多くのファンに惜しまれながらも、2023年6月29日をもって解散したガールズグループ、BiSH。メンバーの一人であるモモコグミカンパニーは、「解散宣告」から東京ドームで行われたラストライブまでの3年半の日々を、リアルタイムで書き記していた。
ここでは、その赤裸々な記録を一冊にまとめたドキュメンタリーエッセイ『解散ノート』より一部を抜粋。「芸能人」として、「グループのメンバー」として、様々な評価に晒されてきた彼女が、世間の声に対して思うこととは。(全3回の2回目/最初から読む)
◆◆◆
「歌が下手」「ブス」
2020年4月21日
嫌な気持ちのする言葉を吐いてくる人がいる。例えば、BiSHはよく昔から「ブス」と言われたり、「歌が下手」と言われたりした。でもライブに来た人なら分かるかもしれないが、ライブでは「上手い」「下手」「かわいい」「ブス」があまり関係ない。そこじゃない。だから、「ブス」と言われても嫌な気持ちはするが別に悔しくはないのだ。
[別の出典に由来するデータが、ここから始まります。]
Lemma dispatch_status_counts now e w :
  status_counts (trace_of (dispatch now e w)) = [].
Proof.
  pose proof (dispatch_no_heartbeat now e w) as Hn.
  rewrite <- status_counts_length in Hn.
  destruct (status_counts (trace_of (dispatch now e w))); [reflexivity|].
  discriminate.
Qed.

Lemma tick_status e w :
  (heartbeats (tick_trace e w) = 0%nat /\
   status_counts (tick_trace e w) = [] /\
   heartbeatCount (tick e w) = heartbeatCount w) \/
  (heartbeats (tick_trace e w) = 1%nat /\
   status_counts (tick_trace e w) = [printf_d (u32_incr (heartbeatCount w))] /\
   heartbeatCount (tick e w) = u32_incr (heartbeatCount w)).
Proof.
  unfold tick, tick_trace.
  rewrite loop_heartbeats, loop_heartbeatCount, loop_trace, !status_counts_app.
  rewrite dispatch_status_counts.
  change (lastHeartbeat (arrive e w)) with (lastHeartbeat w).
  change (heartbeatCount (arrive e w)) with (heartbeatCount w).
  destruct (5000 <=? u32_sub (millis e) (lastHeartbeat w)) eqn:H.
  - right. apply Z.leb_le in H.
    rewrite heartbeat_fires by exact H. auto.
  - left. apply Z.leb_gt in H.
    rewrite heartbeat_idle by exact H. auto.
Qed.

Lemma u32_range z : 0 <= u32 z < UINT32_MOD.
Proof. unfold u32, UINT32_MOD. apply Z.mod_pos_bound. reflexivity. Qed.

Lemma u32_incr_add z k : u32 (u32_incr z + k) = u32 (z + (1 + k)).
Proof.
  unfold u32_incr, u32. rewrite Zplus_mod_idemp_l. f_equal. lia.
Qed.
(** X6.  [getQuestionsByCategory] splits the catalog: the questions it
    returns for a category are the catalog questions of that category; the
    four lists, taken in category order, make up the catalog again; and the
    maximum declared for a category is the sum, over its questions, of the
    largest point value a question offers. *)
Theorem getQuestionsByCategory_partition :
  (forall c q, In q (getQuestionsByCategory ASSESSMENT_QUESTIONS c) <->
               In q ASSESSMENT_QUESTIONS /\ category q = c) /\
  flat_map (getQuestionsByCategory ASSESSMENT_QUESTIONS) Object_keys =
    ASSESSMENT_QUESTIONS /\
  (forall c,
     get MAX_POINTS_PER_CATEGORY c =
     fold_right Z.add 0
       (map question_max (getQuestionsByCategory ASSESSMENT_QUESTIONS c))).
Proof.
  split; [|split].
  - intros c q. unfold getQuestionsByCategory. rewrite filter_In.
    now rewrite Category_eqb_eq.
  - reflexivity.
  - intros []; reflexivity.
Qed.

(** ** The validator on any catalog *)

(** X7.  On every catalog, an answer the validator accepts is an option of
    a catalog question: the question has the identifier, the option has the
    label, and the points and category returned are theirs, with no error
    text; an answer it rejects comes with an error text and with neither
    points nor category. *)
Theorem validateAnswer_sound catalog questionId answerText :
  let v := validateAnswer catalog questionId answerText in
  (valid v = true ->
   exists q o,
     In q catalog /\ In o (options q) /\ id q = questionId /\
     text o = answerText /\
     v = mkValidation true (Some (points o)) (Some (category q)) None) /\
  (valid v = false ->
   validation_points v = None /\ validation_category v = None /\
   exists message, error v = Some message).
Proof.
  unfold validateAnswer.
  destruct (find _ catalog) as [q|] eqn:Hq.
  - destruct (find _ (options q)) as [o|] eqn:Ho; cbn.
    + split; [intros _|discriminate].
      apply find_some in Hq as [Hq Hid]. apply find_some in Ho as [Ho Htext].
      apply String.eqb_eq in Hid, Htext.
      exists q, o. repeat split; assumption.
    + split; [discriminate|]. intros _. repeat split. eauto.
  - cbn. split; [discriminate|]. intros _. repeat split. eauto.
Qed.

Lemma validateAnswer_sound_witness :
  exists q o,
    In q ASSESSMENT_QUESTIONS /\ In o (options q) /\ id q = "knowledge_1" /\
    text o = "Yes" /\
    validateAnswer ASSESSMENT_QUESTIONS "knowledge_1" "Yes" =
      mkValidation true (Some (points o)) (Some (category q)) None.
Proof.
  apply (validateAnswer_sound ASSESSMENT_QUESTIONS "knowledge_1" "Yes").
  reflexivity.
Defined.

(** ** Recommendations *)

Lemma recommendations_loop cs : forall acc,
  fold_left
    (fun acc c =>
       match categoryRecommendations c with
       | Some rs => (acc ++ rs)%list
       | None => acc
       end)
    (map Category_name cs) acc
  = (acc ++ flat_map recommendations_at cs)%list.
Proof.
  induction cs as [|c cs IH]; intros acc; cbn [map fold_left flat_map].
  - now rewrite app_nil_r.
  - rewrite IH. unfold recommendations_at at 2.
    destruct (categoryRecommendations (Category_name c));
      [now rewrite app_assoc|reflexivity].
Qed.

Lemma generateRecommendations_parts level cs :
  generateRecommendations level (map Category_name cs) =
  (flat_map recommendations_at cs ++ level_guidance level ++ [disclaimer])%list.
Proof.
  unfold generateRecommendations. cbv zeta.
  assert (Hloop :
    (if 0 <? Z.of_nat (List.length (map Category_name cs))
     then fold_left
            (fun acc c =>
               match categoryRecommendations c with
               | Some rs => (acc ++ rs)%list
               | None => acc
               end) (map Category_name cs) []
     else []) = flat_map recommendations_at cs).
  { destruct cs as [|c cs]; [reflexivity|].
    replace (0 <? Z.of_nat (List.length (map Category_name (c :: cs)))) with true
      by (symmetry; apply Z.ltb_lt; cbn [map List.length]; lia).
    now rewrite recommendations_loop. }
  rewrite Hloop.
  destruct level; cbn [level_guidance]; rewrite <- ?app_assoc; reflexivity.
Qed.

Lemma length_flat_map_const {A B} (f : A -> list B) (n : nat) (l : list A) :
  (forall x, In x l -> List.length (f x) = n) ->
  List.length (flat_map f l) = (n * List.length l)%nat.
Proof.
  induction l as [|x l IH]; intros H; cbn [flat_map List.length]; [lia|].
  rewrite length_app, IH by (intros y Hy; apply H; now right).
  rewrite (H x) by now left. lia.
Qed.

(** X8.  The keys [findHighestRiskCategories] returns are names of
    categories, and for names of categories, at every level: the list of
    recommendations is the four entries of each category in the order of
    the keys, then the two entries of the level if it is moderate or high,
    then the disclaimer.  So it ends with the disclaimer and has four
    entries per category, two more at level moderate or high, and one. *)
Theorem generateRecommendations_shape (level : RiskLevel) :
  (forall percentages,
     exists cs, findHighestRiskCategories percentages = map Category_name cs) /\
  (forall cs,
     generateRecommendations level (map Category_name cs) =
     (flat_map recommendations_at cs ++ level_guidance level ++ [disclaimer])%list) /\
  (forall cs,
     last (generateRecommendations level (map Category_name cs)) "" = disclaimer) /\
  (forall cs,
     List.length (generateRecommendations level (map Category_name cs)) =
     (4 * List.length cs + List.length (level_guidance level) + 1)%nat) /\
  List.length (level_guidance level) = match level with low => 0%nat | _ => 2%nat end.
Proof.
  split; [|split; [|split; [|split]]].
  - intros percentages. unfold findHighestRiskCategories. cbv zeta.
    destruct (_ =? 0); [now exists []|].
    eexists (map fst _). rewrite map_map. apply map_ext. now intros [c x].
  - intros cs. apply generateRecommendations_parts.
  - intros cs. rewrite generateRecommendations_parts, !app_assoc.
    apply last_last.
  - intros cs. rewrite generateRecommendations_parts, !length_app.
    rewrite (length_flat_map_const recommendations_at 4).
    + cbn [List.length]. lia.
    + intros c _. destruct c; reflexivity.
  - destruct level; reflexivity.
Qed.

(** ** Conservation of points *)

Lemma categoryTotal_all pairs :
  categoryTotal behavioral pairs + categoryTotal knowledge pairs +
  categoryTotal environmental pairs + categoryTotal socioeconomic pairs =
  fold_right Z.add 0 (map snd pairs).
Proof.
  induction pairs as [|[c p] pairs IH]; [reflexivity|].
  rewrite !categoryTotal_cons. cbn [map fold_right fst snd].
  destruct c; cbn [Category_eqb]; lia.
Qed.

(** X9.  [calculateRiskScore] throws for any number of answers other than
    twelve, naming the number received.  For twelve answers whose
    (category, points) pairs are pairs of the catalog it returns a result
    in which the sum of a category is the sum of the points of the answers
    of that category, so the four sums add up to the points of all twelve
    answers; these are the sums the program adds in binary64 in list
    order. *)
Theorem calculateRiskScore_count_and_sums answers :
  (List.length answers = 12%nat ->
   forallb catalog_pair (map pair_of answers) = true ->
   exists r,
     calculateRiskScore ASSESSMENT_QUESTIONS answers = Returned r /\
     (forall c, get (categoryScores r) c = categoryTotal c (map pair_of answers)) /\
     at_behavioral (categoryScores r) + at_knowledge (categoryScores r) +
     at_environmental (categoryScores r) + at_socioeconomic (categoryScores r) =
     fold_right Z.add 0 (map answer_points answers) /\
     binary64Sums answers = PerCategory_map of_Z (categoryScores r)) /\
  (List.length answers <> 12%nat ->
   calculateRiskScore ASSESSMENT_QUESTIONS answers =
   Thrown (Error ("Expected 12 answers, received " ++
                  toString (Z.of_nat (List.length answers))))).
Proof.
  split.
  - intros Hlen Hcatalog.
    rewrite (calculateRiskScore_totals ASSESSMENT_QUESTIONS answers Hlen).
    eexists. split; [reflexivity|]. split; [|split].
    + intros []; reflexivity.
    + change (categoryScores (scoreOf ?x)) with x. cbn [categoryTotals at_behavioral
        at_knowledge at_environmental at_socioeconomic].
      rewrite categoryTotal_all, map_map. reflexivity.
    + change (categoryScores (scoreOf ?x)) with x.
      apply binary64Sums_exact; [lia | now apply catalog_pairs_points].
  - intros Hlen. unfold calculateRiskScore.
    change (List.length ASSESSMENT_QUESTIONS) with 12%nat.
    apply Nat.eqb_neq in Hlen. rewrite Hlen. reflexivity.
Qed.
(** [path_matches_glob], globmatch.py 74, on a literal followed by [**] or
    by [*]: the match regex, [^lit.*($|/)] or [^lit[^/]*($|/)], matches
    exactly the names that begin with the literal, whatever follows it; a
    [*] at the end of a glob stops at no separator there. *)
Theorem star_suffix_matches_beginnings (lit : string) :
  is_literal lit = true ->
  match_regex (lit +:+ "**") = Ret (prefix_regex Re.CsAny lit)
  /\ match_regex (lit +:+ "*") = Ret (prefix_regex not_sep lit)
  /\ forall s,
       Re.match_ (prefix_regex Re.CsAny lit) s
       = starts (fun _ => true) lit s
       /\ Re.match_ (prefix_regex not_sep lit) s
          = starts (fun _ => true) lit s.
Proof.
  intros Hl. split; [|split].
  - unfold match_regex. rewrite strip_trailing_sep_star by auto.
    cbn [bind]. unfold glob_comp_re_source.
    rewrite glob_to_regex_literal_app by exact Hl.
    change (glob_to_regex "**") with ".*". apply compile_prefix_any.
  - unfold match_regex. rewrite strip_trailing_sep_star by auto.
    cbn [bind]. unfold glob_comp_re_source.
    rewrite glob_to_regex_literal_app by exact Hl.
    change (glob_to_regex "*") with "[^/]*". apply compile_prefix_not_sep.
  - intros s. split; apply match_prefix_regex;
      [reflexivity|apply not_sep_accepts].
Qed.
目に見えるものなんて、どんどん変えられるし、お金をかけたりすればある程度はみんなが手に入れられるだろう。しかし、空気や熱量なんかは、お金があれば生まれるわけではない。生きている、情熱を傾けてくれている人間がいるから生まれるものだ。逆に、BiSHのファンと名乗る人物がBiSHを説明するとき、「かわいいから」と言っていても私は別にそこまで嬉しくない。それだったら、「ブスだけど、なんか好きなんだよね」と言われた方が、嬉しい気がする。「ブスなのになんで?」「言葉では説明できないんだ、ライブ行ってみなよ」。こんな風に言われたとしたら、たとえ始まりが「ブス」という嫌なワードだったとしてもこちらとしてはありがたい。パッと見だけでは魅力が伝わらない……方が面白い。